- Damming the Peace: The Hidden Costs of the Site C Dam
- James Lorimer & Company (2018)
Site C is a behemoth of a project. Its every twitch initiates a chain reaction in no less than five spheres. I recently contributed, along with fellow Tyee writers Andrew Nikiforuk, Andrew MacLeod and the late Rafe Mair, to a new book on Site C. The goal of this book is to gather all the interrelated issues into one place and lay them out clearly side by side, with the hopes of spurring on informed discussion.
Chapter one starts right in on the numbers: how much power B.C. needs, where it can come from, and do we need Site C’s power? Other chapters address conventionally accepted knowledge about hydroelectricity, the known environmental damage caused by damming river systems. Of course the agricultural value of the Peace River Valley is articulated, as well as the unique position First Nations are in as they face losing one of the last untouched sections of the valley. The late Rafe Mair, who wrote for the Tyee for many years on issues like Site C, closes out the book with a resounding critique on modern democracy and a call to civilly disobedient arms.
Below is an excerpt from the chapter I wrote on the enduringly relevant question: is Site C past the point of no return? It’s easy to feel fatigue at reviewing Site C, but its impacts are so significant and long lasting that a responsible citizenry needs to engage. The conversation is not over.
The excerpt follows.
To find out whether Site C is past the point of no return is no less complicated than deciding whether to build it in the first place. After all, it’s B.C.’s largest public works project on record; there is a lot to consider.

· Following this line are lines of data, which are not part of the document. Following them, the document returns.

(** ** What a failed step reports *)

(** X9: when a server-streaming read or a read-initial-metadata fails,
    the handler runs after the Finish of the automatic finish and is
    given false, whatever the final status of the call.  When a
    client-streaming write fails, or carries the last message, the handler
    likewise runs after the Finish, and is given whether the final status
    of the call is OK; the outcomes delivered for the write and for the
    Finish are not looked at. *)
Theorem failed_step_reports :
  forall (w : World) (operation : nat) (final : Status) (req : Message)
         (flags : Z) (ok_write ok_finish : bool),
    let n := outstanding_work_ (grpc_context w) in
    let finish_of k :=
      [Set_finished; Call_work_started; Fetch_add n; Finish (operation, k)] in
    let read_failed :=
      exec (ReadServerStreamingSenderImplementation.done_0 operation false ;;
            take_Finish_event (self operation 1) final ;;
            ReadServerStreamingSenderImplementation.done_1
              operation ok_finish) w in
    let metadata_failed :=
      exec (ReadInitialMetadataSenderImplementation.done_0 operation false ;;
            take_Finish_event (self operation 1) final ;;
            ReadInitialMetadataSenderImplementation.done_1
              operation ok_finish) w in
    let write_failed :=
      exec (WriteClientStreamingSenderImplementation.done_0 operation false ;;
            take_Finish_event (self operation 2) final ;;
            WriteClientStreamingSenderImplementation.done_2
              operation ok_finish) w in
    let last_write :=
      exec (WriteClientStreamingSenderImplementation.initiate operation req
              (mkWriteOptions flags true) ;;
            take_event (self operation 1) ;;
            WriteClientStreamingSenderImplementation.done_1
              operation ok_write ;;
            take_Finish_event (self operation 2) final ;;
            WriteClientStreamingSenderImplementation.done_2
              operation ok_finish) w in
    new_actions w read_failed =
      finish_of 1%nat ++ [On_done (Out_bool false)] /\
    new_actions w metadata_failed =
      finish_of 1%nat ++ [On_done (Out_bool false)] /\
    new_actions w write_failed =
      finish_of 2%nat ++ [On_done (Out_bool (Status_ok final))] /\
    new_actions w last_write =
      [Set_writes_done;
       Write req (mkWriteOptions flags true) (operation, 1%nat)] ++
      finish_of 2%nat ++ [On_done (Out_bool (Status_ok final))] /\
    rpc read_failed = mkRPC true (writes_done_ (rpc w)) final /\
    rpc write_failed = mkRPC true (writes_done_ (rpc w)) final /\
    rpc last_write = mkRPC true true final.
Proof.
  intros w operation final req flags ok_write ok_finish n finish_of
    read_failed metadata_failed write_failed last_write.
  subst n finish_of read_failed metadata_failed write_failed last_write.
  unfold WriteClientStreamingSenderImplementation.initiate, is_last_message.
  destruct_world w; destruct r as [fin wd st].
  run_sender_step; split_all; reflexivity.
Qed.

Ask a farmer who’s been on tenterhooks for years under threat of expropriation, he’ll probably tell you there is no point of no return, that the Peace River Valley is so valuable it would be worth ecommissioning the dam even after it’s online and spinning power into the grid. He’ll look at the damage caused by the dam, the opportunity cost for the valley, and say that unless the province needs power from a large hydroelectric dam (rather than from other sources of electricity) more than it needs the valley’s agricultural potential, the dam should be stopped.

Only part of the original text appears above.